Art. 1.464 – Tem o credor direito a verificar o estado do veículo empenhado, inspecionando-o onde se achar, por si ou por pessoa que credenciar.
Lei 10.406/2002 – Acesso em 02/03/2026
O Art. 1.464 do Código Civil de 2002 confere ao credor pignoratício o direito fundamental de verificar o estado do veículo empenhado, uma prerrogativa essencial para a segurança jurídica da operação de penhor de veículos. Este dispositivo legal visa proteger o interesse do credor, permitindo-lhe acompanhar a conservação do bem que garante a dívida, mitigando riscos de depreciação ou deterioração que possam comprometer a satisfação de seu crédito. A faculdade de inspeção pode ser exercida pessoalmente ou por meio de um procurador, o que confere flexibilidade ao credor.

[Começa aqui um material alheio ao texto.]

Definition bucket_value (s : HistStep) : option f64 := match s with Bucket v => Some v | _ => None end.
Definition sum_value (s : HistStep) : option f64 := match s with SumUp v => Some v | _ => None end.
Definition is_count (s : HistStep) : Prop := match s with CountUp => True | _ => False end.
#[export] Instance is_count_dec s : Decision (is_count s).
Proof. destruct s; apply _. Defined.

Lemma hist_run_bounds h steps : bounds (hist_run h steps) = bounds h.
Proof. revert h. induction steps as [|s steps IH]; intros h; cbn; [done|]. rewrite IH. by destruct s. Qed.

Lemma hist_run_counts bs steps :
  counts (hist_run (histogram_new bs) steps) = map u64_wrap (counts_of bs (omap bucket_value steps)).
Proof.
  induction steps as [|s steps IH] using rev_ind.
  - cbn. induction bs as [|b bs IH]; cbn; [done|]. f_equal. exact IH.
  - unfold hist_run. rewrite foldl_snoc, omap_app. change (foldl hist_step (histogram_new bs) steps) with (hist_run (histogram_new bs) steps).
    destruct s as [v| |v]; cbn; rewrite ?app_nil_r; [|exact IH..].
    rewrite IH, hist_run_bounds, counts_of_snoc. cbn. symmetry. apply list_fmap_alter. apply Forall_forall. intros c _.
    unfold counter_inc, counter_add. by rewrite u64_wrap_add_l.
Qed.

(** What the encoder's loop over the buckets says. *)
Fixpoint running_totals (cumulative : Z) (counts : list Z) : list Z :=
  match counts with
  | [] => []
  | c :: counts => let cumulative := u64_wrap (cumulative + c) in cumulative :: running_totals cumulative counts
  end.
Definition bucket_totals (h : Histogram) : list Z := running_totals 0 (counts h).

Lemma filter_partition_length {A} (P Q : A → Prop) `{!∀ x, Decision (P x), !∀ x, Decision (Q x)} (l : list A) :
  (∀ x, P x → Q x) →
  zlen (filter Q l) = zlen (filter P l) + zlen (filter Q (filter (λ x, ¬ P x) l)).
Proof.
  intros HPQ. induction l as [|x l IH]; [done|]. rewrite !(filter_cons _ x).
  destruct (decide (P x)) as [HP|HP].
  - rewrite (decide_True (P := Q x)), (decide_False (P := ¬ P x)) by (done || naive_solver). cbn [length]. lia.
  - rewrite (decide_True (P := ¬ P x)) by done. rewrite filter_cons. destruct (decide (Q x)); cbn [length]; lia.
Qed.

Lemma filter_all_length {A} (P : A → Prop) `{!∀ x, Decision (P x)} (l : list A) :
  zlen l = zlen (filter P l) + zlen (filter (λ x, ¬ P x) l).
Proof.
  induction l as [|x l IH]; [done|]. rewrite !filter_cons.
  destruct (decide (P x)); [rewrite decide_False by naive_solver|rewrite decide_True by done]; cbn [length]; lia.
Qed.

Lemma running_totals_of bs vs acc :
  StronglySorted (λ a b, SFleb a b = true) bs →
  running_totals (u64_wrap acc) (map u64_wrap (counts_of bs vs)) =
  map (λ b, u64_wrap (acc + zlen (filter (λ v, SFleb v b = true) vs))) bs ++ [u64_wrap (acc + zlen vs)].
Proof.
  intros Hs. revert acc vs. induction Hs as [|b bs Hs IH Hb]; intros acc vs; cbn [counts_of map running_totals app].
  - by rewrite u64_wrap_add_l, u64_wrap_add_r.
  - rewrite u64_wrap_add_l, u64_wrap_add_r. f_equal. rewrite IH. f_equal.
    + apply map_ext_in. intros b' Hin. rewrite <- Z.add_assoc. do 2 f_equal. symmetry. apply filter_partition_length.
      rewrite Forall_forall in Hb. intros v Hv. eapply SFleb_trans; [exact Hv|]. apply Hb. by apply list_elem_of_In.
    + rewrite <- Z.add_assoc. do 3 f_equal. symmetry. apply filter_all_length.
Qed.

(** Whatever observations run concurrently, the text's bucket of a bound counts the
    values so far that are not above it, and the last all of them; the count and the
    sum follow the steps made so far. *)
Theorem histogram_exact bs steps :
  StronglySorted (λ a b, SFleb a b = true) bs →
  let h := hist_run (histogram_new bs) steps in
  let vs := omap bucket_value steps in
  bucket_totals h = map (λ b, u64_wrap (zlen (filter (λ v, SFleb v b = true) vs))) bs ++ [u64_wrap (zlen vs)] ∧
  count h = u64_wrap (zlen (filter is_count steps)) ∧
  sum h = foldl f64_add f64_zero (omap sum_value steps).
Proof.
  intros Hs h vs. split_and!.
  - unfold bucket_totals, h. rewrite hist_run_counts. exact (running_totals_of bs vs 0 Hs).
  - unfold h. induction steps as [|s steps IH] using rev_ind; [done|]. unfold hist_run. rewrite foldl_snoc, filter_app.
    change (foldl hist_step (histogram_new bs) steps) with (hist_run (histogram_new bs) steps).
    destruct s as [v| |v]; cbn [hist_step count]; [rewrite (filter_cons_False is_count) by (intros [])|rewrite (filter_cons_True is_count) by exact I|rewrite (filter_cons_False is_count) by (intros [])];
      rewrite filter_nil, ?app_nil_r; [exact IH| |exact IH].
    rewrite zlen_snoc. unfold counter_inc, counter_add. by rewrite IH, u64_wrap_add_l.
  - unfold h. induction steps as [|s steps IH] using rev_ind; [done|]. unfold hist_run. rewrite foldl_snoc, omap_app, foldl_app.
    destruct s; cbn; try exact IH. f_equal. exact IH.
Qed.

A doutrina civilista, ao analisar o direito de fiscalização, ressalta que tal prerrogativa decorre do princípio da boa-fé objetiva e do dever de conservação do bem pelo devedor, conforme previsto no Art. 1.431 do mesmo diploma legal. A jurisprudência tem consolidado o entendimento de que a recusa injustificada do devedor em permitir a inspeção pode configurar quebra de dever contratual, podendo, em casos extremos, ensejar a antecipação do vencimento da dívida ou outras medidas cabíveis para a proteção do crédito. A inspeção não se confunde com a posse, que permanece com o devedor, mas sim com um direito de vigilância sobre a integridade do bem.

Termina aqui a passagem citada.